Ducky Script · Volume 2

Ducky Script Volume 2 — History & Generations

The 2010 origin, the Rubber Ducky hardware lineage, Ducky Script 1.0 → 3.0, and how the language spread across the device family

Contents

SectionTopic
1About this volume
22010 — the origin
3Ducky Script 1.0 — the macro language
4The hardware lineage — Mark I to Mark II
52022 — Ducky Script 3.0 and the redesign
6How the language spread — the device family
7The community and the encoder lineage
8Why the history matters operationally
9What the future may bring
10Resources

1. About this volume

Volume 1 established what Ducky Script is. This volume covers where it came from — because the history is not trivia, it is operationally load-bearing. The single biggest source of confusion for anyone working with Ducky Script is the gap between the 2010 language and the 2022 language, and between the hardware that runs each. A reader who knows the lineage knows, at a glance, whether a payload found online will run on their device, why a tutorial’s syntax looks wrong, and what a given device is and isn’t capable of.

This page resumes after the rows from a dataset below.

(** ** From one thread to the world *)

Lemma advance_frame r js out js' out' l l' :
  advance (js, out) (js', out') -> l ≡ₚ js ++ r -> l' ≡ₚ js' ++ r ->
  advance (l, out) (l', out').
Proof.
  intros [[H1 H2] | H] Hl Hl'; simpl in *.
  - left. split; [|done]. simpl. by rewrite Hl, Hl', H1.
  - right. inversion H as [p r0 js0 js1 out0 Hjs Hjs']; subst.
    apply (job_step_one p (r0 ++ r)).
    + by rewrite Hl, Hjs.
    + by rewrite Hl', Hjs', app_assoc.
Qed.

Lemma NoDup_submseteq {A} (l k : list A) : l ⊆+ k -> NoDup k -> NoDup l.
Proof. intros (k' & ->)%submseteq_Permutation Hk. by apply NoDup_app in Hk as [? _]. Qed.

Lemma Forall_submseteq {A} (P : A -> Prop) (l k : list A) : l ⊆+ k -> Forall P k -> Forall P l.
Proof. intros (k' & ->)%submseteq_Permutation Hk. by apply Forall_app in Hk as [? _]. Qed.

(** A thread keeps what it owns when nobody else touches it. *)
Lemma holds_frame h h' f P : fibers h' !! f = fibers h !! f -> holds h f P -> holds h' f P.
Proof. intros H (x & Hx & HP). exists x. by rewrite H. Qed.

Lemma entry_frame h h' ft v :
  (forall f, f ∈ fst v -> fibers h' !! f = fibers h !! f) -> entry_ok h ft v -> entry_ok h' ft v.
Proof.
  intros Hf H. destruct H; constructor; try done. eapply holds_frame; [|done]. apply Hf. simpl.
  set_solver.
Qed.

Lemma slot_frame h h' fo o :
  (forall f, f ∈ o -> fibers h' !! f = fibers h !! f) -> slot_ok h fo o -> slot_ok h' fo o.
Proof.
  intros Hf H. destruct H; constructor. eapply holds_frame; [|done]. apply Hf. set_solver.
Qed.

Lemma back_frame h h' f js :
  fibers h' !! f = fibers h !! f -> back_ok h f js -> back_ok h' f js.
Proof. intros Hf H. destruct H; constructor; eapply holds_frame; eauto. Qed.

Lemma home_frame h h' p fo o js :
  (forall f, f ∈ o -> fibers h' !! f = fibers h !! f) -> home_ok h p fo o js -> home_ok h' p fo o js.
Proof.
  intros Hf H. destruct H; constructor;
    first [eapply slot_frame; [|done] | eapply back_frame; [|done] | eapply entry_frame; [|done]];
    intros; apply Hf; set_solver.
Qed.

Lemma away_frame h h' f e p fo o js :
  (forall g, g ∈ o -> fibers h' !! g = fibers h !! g) ->
  away_ok h f e p fo o js -> away_ok h' f e p fo o js.
Proof.
  intros Hf H. destruct H; constructor; try done;
    first [eapply slot_frame; [|done] | eapply holds_frame; [|done]];
    intros; apply Hf; set_solver.
Qed.

Lemma left_frame h h' σ :
  (forall f, f ∈ seat_rest σ -> fibers h' !! f = fibers h !! f) -> seat_left h σ -> seat_left h' σ.
Proof. intros Hf H. destruct σ; [done|]. simpl in *. rewrite Hf; [done|left]. Qed.

Lemma thread_frame h h' t v :
  (forall f, f ∈ fst v -> fibers h' !! f = fibers h !! f) -> thread_ok h t v -> thread_ok h' t v.
Proof.
  intros Hf H. destruct H; econstructor; try done;
    first [eapply home_frame; [|done] | eapply away_frame; [|done] | eapply holds_frame; [|done]
          | eapply left_frame; [|done]];
    intros; apply Hf; simpl; set_solver.
Qed.

Lemma split_at {A} (l : list A) i x :
  l !! i = Some x -> exists l1 l2, l = l1 ++ x :: l2 /\ length l1 = i.
Proof.
  intros H. exists (take i l), (drop (S i) l). split; [by rewrite take_drop_middle|].
  apply length_take_le, Nat.lt_le_incl, (lookup_lt_Some _ _ _ H).
Qed.

Lemma insert_middle {A} (l1 l2 : list A) x y : <[length l1 := y]> (l1 ++ x :: l2) = l1 ++ y :: l2.
Proof. rewrite insert_app_r_alt by lia. by rewrite Nat.sub_diag. Qed.

(** The step of a thread in terms of what it owned and owns: it touched its own
    fibers only, and gained none but new ones and those of the queue. *)
Section finish.
Context (i : nat) (w : world) (qv tv : list (list nat * list prog)).
Context (t : thr) (own : list nat) (js : list prog).
Context (Hw : implements_with w qv tv).
Context (Ht : w_threads w !! i = Some t) (Hv : tv !! i = Some (own, js)).
Context (t' : thr) (h' : fworld) (s' : Scheduler) (tk' : nat) (lg' : list (nat * nat)).
Context (own' : list nat) (js' : list prog) (qv' : list (list nat * list prog)).
Let w' := at_work i (w_threads w) t' h' s' tk' lg'.

Lemma finish_step :
  Forall2 (entry_ok h') (m_fibers s') qv' ->
  thread_ok h' t' (own', js') ->
  roots s' = roots (w_sched w) ->
  (forall f, f ∉ own -> (f < next_ptr (w_heap w))%nat ->
     fibers h' !! f = fibers (w_heap w) !! f) ->
  (next_ptr (w_heap w) <= next_ptr h')%nat ->
  own' ++ concat (fst <$> qv') ⊆+
    seq (next_ptr (w_heap w)) (next_ptr h' - next_ptr (w_heap w)) ++
    own ++ concat (fst <$> qv) ->
  advance (js ++ concat (snd <$> qv), snd <$> w_log w)
    (js' ++ concat (snd <$> qv'), snd <$> lg') ->
  exists tv', implements_with w' qv' tv' /\
    advance (seen w (concat (snd <$> qv) ++ concat (snd <$> tv)))
      (seen w' (concat (snd <$> qv') ++ concat (snd <$> tv'))) /\
    work (concat (snd <$> qv') ++ concat (snd <$> tv')) + work (js ++ concat (snd <$> qv)) =
      work (concat (snd <$> qv) ++ concat (snd <$> tv)) + work (js' ++ concat (snd <$> qv')) /\
    tv' = <[i := (own', js')]> tv.
Proof using All.
  intros Hq Hok Hroot Hfr Hnp Hown Hadv.
  destruct Hw as [Hq0 Hts Hnd Hlt Hr Hcl Hfl].
  destruct (split_at _ _ _ Hv) as (t1 & t2 & -> & Hlen).
  destruct (split_at _ _ _ Ht) as (u1 & u2 & Hu & Hlen').
  exists (t1 ++ (own', js') :: t2). split.
  2:{ unfold seen. simpl. rewrite !fmap_app, !fmap_cons, !concat_app. simpl.
      split; [|split; [rewrite !work_app; lia|by rewrite <- Hlen, insert_middle]].
      eapply (advance_frame (concat (snd <$> t1) ++ concat (snd <$> t2)));
        [exact Hadv| |]; solve_Permutation. }
  rewrite fmap_app, fmap_cons, concat_app in Hnd, Hlt. simpl in Hnd, Hlt.
  assert (own' ++ concat (fst <$> qv') ++ concat (fst <$> t1) ++ concat (fst <$> t2) ⊆+
    seq (next_ptr (w_heap w)) (next_ptr h' - next_ptr (w_heap w)) ++
    (concat (fst <$> qv) ++ concat (fst <$> t1) ++ own ++ concat (fst <$> t2))) as Hall.
  { trans ((own' ++ concat (fst <$> qv')) ++ concat (fst <$> t1) ++ concat (fst <$> t2));
      [solve_submseteq|]. etrans; [apply submseteq_skips_r, Hown|]. solve_submseteq. }
  constructor; simpl.
  - exact Hq.
  - rewrite Hu in Hts |- *. rewrite <- Hlen', insert_middle.
    apply Forall2_app_inv in Hts as [Hts1 Hts2]; [|congruence].
    inversion Hts2 as [|? ? ? ? Hhd Htl]; subst.
    assert (forall us vs, Forall2 (thread_ok (w_heap w)) us vs ->
      (forall f, f ∈ concat (fst <$> vs) -> (f ∉ own) /\ (f < next_ptr (w_heap w))%nat) ->
      Forall2 (thread_ok h') us vs) as Hframe.
    { intros us vs H Hin. induction H as [|u v us vs Huv _ IH]; constructor.
      - eapply thread_frame; [|exact Huv]. intros f Hf. apply Hfr; apply Hin; set_solver.
      - apply IH. intros f Hf. apply Hin. clear -Hf. set_solver. }
    assert (forall f, f ∈ concat (fst <$> t1) \/ f ∈ concat (fst <$> t2) ->
      (f ∉ own) /\ (f < next_ptr (w_heap w))%nat) as Hother.
    { intros f Hf. split.
      - intros Hfo. apply NoDup_app in Hnd as (_ & _ & Hnd).
        apply NoDup_app in Hnd as (_ & Hd1 & Hnd).
        apply NoDup_app in Hnd as (_ & Hd2 & _). clear -Hf Hfo Hd1 Hd2. set_solver.
      - rewrite Forall_forall in Hlt. apply Hlt. clear -Hf. set_solver. }
    apply Forall2_app; [|constructor]; [|done|]; apply Hframe; auto.
  - rewrite fmap_app, fmap_cons, concat_app. simpl.
    eapply NoDup_submseteq; [etrans; [|exact Hall]; solve_submseteq|].
    apply NoDup_app. split; [apply NoDup_seq|]. split; [|done].
    intros f Hf%elem_of_seq Hf'. rewrite Forall_forall in Hlt. apply Hlt in Hf'. lia.
  - rewrite fmap_app, fmap_cons, concat_app. simpl.
    eapply Forall_submseteq; [etrans; [|exact Hall]; solve_submseteq|].
    apply Forall_app. split.
    + apply Forall_seq. lia.
    + eapply Forall_impl; [exact Hlt|]. simpl. lia.
  - exact (eq_trans (f_equal fst Hroot) Hr).
  - intros H. apply Hcl. exact (eq_trans (eq_sym (f_equal (fun r => fst (snd r)) Hroot)) H).
  - unfold roots in Hroot. injection Hroot as _ _ H1 H2. unfold flags_set. by rewrite H1, H2.
Qed.
End finish.

(** ** Every step implements the specification *)

Definition jobs_of (qv tv : list (list nat * list prog)) : list prog :=
  concat (snd <$> qv) ++ concat (snd <$> tv).

(** Thread [i] can step; its step is one of the specification or none; it brings
    the thread on unless the thread polls the queue in vain; and it touches fibers
    of the thread only. *)
Definition goes (i : nat) (w : world) (qv tv : list (list nat * list prog)) : Prop :=
  exists w' qv' tv', thread_step i w = (Ret tt, w') /\ implements_with w' qv' tv' /\
    advance (seen w (jobs_of qv tv)) (seen w' (jobs_of qv' tv')) /\
    (forall t, w_threads w !! i = Some t -> exists t', w_threads w' !! i = Some t' /\
       (progress (w_heap w) (w_heap w') t t' (work (jobs_of qv tv)) (work (jobs_of qv' tv')) \/
        (polls w t /\ m_fibers (w_sched w') = m_fibers (w_sched w)))) /\
    (forall v f, tv !! i = Some v -> f ∉ fst v -> (f < next_ptr (w_heap w))%nat ->
       fibers (w_heap w') !! f = fibers (w_heap w) !! f).

Section cases.
Context (i : nat) (w : world) (qv tv : list (list nat * list prog)).
Context (t : thr) (own : list nat) (js : list prog).
Context (Hw : implements_with w qv tv).
Context (Ht : w_threads w !! i = Some t) (Hv : tv !! i = Some (own, js)).

Lemma thread_in_range : (i < length (w_threads w))%nat.
Proof using Ht. exact (lookup_lt_Some _ _ _ Ht). Qed.

Lemma world_at_work :
  w = at_work i (w_threads w) t (w_heap w) (w_sched w) (w_tickles w) (w_log w).
Proof using Ht. unfold at_work. rewrite list_insert_id by exact Ht. clear. by destruct w. Qed.

Lemma own_in_tv f : f ∈ own -> f ∈ concat (fst <$> tv).
Proof using All.
  intros Hf. destruct (split_at _ _ _ Hv) as (t1 & t2 & -> & _).
  rewrite fmap_app, concat_app. simpl. set_solver.
Qed.

Lemma own_old f : f ∈ own -> (f < next_ptr (w_heap w))%nat.
Proof using All.
  intros Hf%own_in_tv. pose proof (impl_fresh _ _ _ Hw) as H.
  rewrite Forall_forall in H. apply H. set_solver.
Qed.

Lemma own_NoDup : NoDup own.
Proof using All.
  pose proof (impl_distinct _ _ _ Hw) as H. destruct (split_at _ _ _ Hv) as (t1 & t2 & -> & _).
  rewrite fmap_app, fmap_cons, concat_app in H. simpl in H.
  eapply NoDup_submseteq; [|exact H]. solve_submseteq.
Qed.

Lemma queue_apart f : f ∈ concat (fst <$> qv) -> (f ∉ own) /\ (f < next_ptr (w_heap w))%nat.
Proof using All.
  intros Hf. split.
  - intros Ho%own_in_tv. pose proof (impl_distinct _ _ _ Hw) as H.
    apply NoDup_app in H as (_ & H & _). by eapply H.
  - pose proof (impl_fresh _ _ _ Hw) as H. rewrite Forall_forall in H. apply H. set_solver.
Qed.

Lemma queue_keeps h' q vs :
  (forall f, f ∉ own -> (f < next_ptr (w_heap w))%nat ->
     fibers h' !! f = fibers (w_heap w) !! f) ->
  (forall f, f ∈ concat (fst <$> vs) -> f ∈ concat (fst <$> qv)) ->
  Forall2 (entry_ok (w_heap w)) q vs -> Forall2 (entry_ok h') q vs.
Proof using All.
  intros Hfr Hin H. induction H as [|ft v q vs Hft _ IH]; constructor.
  - eapply entry_frame; [|done]. intros f Hf. apply Hfr; apply queue_apart, Hin; set_solver.
  - apply IH. intros f Hf. apply Hin. set_solver.
Qed.

(** A step that may add to the queue. *)
Lemma goes_by t' h' s' tk' lg' own' js' qnew vnew :
  thread_step i (at_work i (w_threads w) t (w_heap w) (w_sched w) (w_tickles w) (w_log w)) =
    (Ret tt, at_work i (w_threads w) t' h' s' tk' lg') ->
  m_fibers s' = m_fibers (w_sched w) ++ qnew -> Forall2 (entry_ok h') qnew vnew ->
  thread_ok h' t' (own', js') ->
  roots s' = roots (w_sched w) ->
  (forall f, f ∉ own -> (f < next_ptr (w_heap w))%nat ->
     fibers h' !! f = fibers (w_heap w) !! f) ->
  (next_ptr (w_heap w) <= next_ptr h')%nat ->
  own' ++ concat (fst <$> vnew) ⊆+
    seq (next_ptr (w_heap w)) (next_ptr h' - next_ptr (w_heap w)) ++ own ->
  advance (js, snd <$> w_log w) (js' ++ concat (snd <$> vnew), snd <$> lg') ->
  progress (w_heap w) h' t t' (work js) (work js' + work (concat (snd <$> vnew))) \/
    (polls w t /\ qnew = []) ->
  goes i w qv tv.
Proof using All.
  intros Hstep Hq Hnew Hok Hr Hfr Hnp Hown Hadv Hprog.
  destruct (finish_step i w qv tv t own js Hw Ht Hv t' h' s' tk' lg' own' js' (qv ++ vnew))
    as (tv' & Hw' & Hadv' & Hwork & _); try done.
  - rewrite Hq. apply Forall2_app; [|done]. eapply queue_keeps; [done|done|apply Hw].
  - rewrite fmap_app, concat_app. trans ((own' ++ concat (fst <$> vnew)) ++ concat (fst <$> qv));
      [solve_submseteq|]. etrans; [apply submseteq_skips_r, Hown|]. solve_submseteq.
  - rewrite fmap_app, concat_app. eapply (advance_frame (concat (snd <$> qv)));
      [exact Hadv| |]; solve_Permutation.
  - do 3 eexists. split; [rewrite world_at_work at 1; exact Hstep|].
    split; [exact Hw'|]. split; [exact Hadv'|]. split.
    + intros t1 Ht1. simpl. rewrite Ht in Ht1. injection Ht1 as <-. exists t'.
      split; [apply list_lookup_insert_eq, thread_in_range|].
      destruct Hprog as [[Hlt Hb]|[Hp ->]]; [left|right; by rewrite Hq, app_nil_r]. split; [|exact Hb].
      unfold jobs_of. rewrite !fmap_app, !concat_app, !work_app in *. lia.
    + intros v f Hv1. rewrite Hv in Hv1. injection Hv1 as <-. apply Hfr.
Qed.
End cases.

Lemma advance_refl a : advance a a.
Proof. by left. Qed.

(** The step of a single job, its effects recorded in the log of the threads. *)
Lemma advance_one p (lg lg' : list (nat * nat)) l :
  snd <$> lg' = (snd <$> lg) ++ snd (step_job p) -> l ≡ₚ fst (step_job p) ->
  advance ([p], snd <$> lg) (l, snd <$> lg').
Proof.
  intros -> Hl. right. apply (job_step_one p []); [done|]. by rewrite app_nil_r.
Qed.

The timeline in one line: 2010 origin → Ducky Script 1.0 → the Mark I hardware → twelve years of community tooling → 2022 Mark II hardware + Ducky Script 3.0 → the language as a family standard across the Bash Bunny, Key Croc, and O.MG.

2. 2010 — the origin

The USB Rubber Ducky was created by Darren Kitchen, founder of Hak5, in 2010. The origin is famously un-dramatic: Kitchen was a systems administrator, and the device was a labour-saving tool for automating mundane IT tasks — “fixing printers, network shares and the like.” Plugging in a device that types a known fix-it sequence into any machine, faster and more reliably than a human, was simply a better way to do a repetitive job.

The insight underneath it — that you could take USB hardware modified to pose as a standard keyboard and use it to send scripted commands to any computer — is what Hak5 named keystroke injection. The offensive-security community recognised the implications quickly, and the USB Rubber Ducky became, in Hak5’s own words, “a hacker culture icon, synonymous with the keystroke injection technique it pioneered.”

   The 2010 origin in context
   ════════════════════════════════════════════════════════

   the problem      "I am a sysadmin. I type the same fix-it
                     sequence into dozens of machines."

   the insight      "A USB device CAN be a keyboard. A keyboard
                     is trusted with no questions asked. So a
                     USB device can TYPE for me."

   the tool         USB Rubber Ducky — a 'flash drive' that is
                     actually a scripted keyboard.

   the language     Ducky Script — the script the keyboard types.

   what it became   the reference implementation of keystroke
                     injection; the thing every BadUSB tool since
                     is measured against or imitates.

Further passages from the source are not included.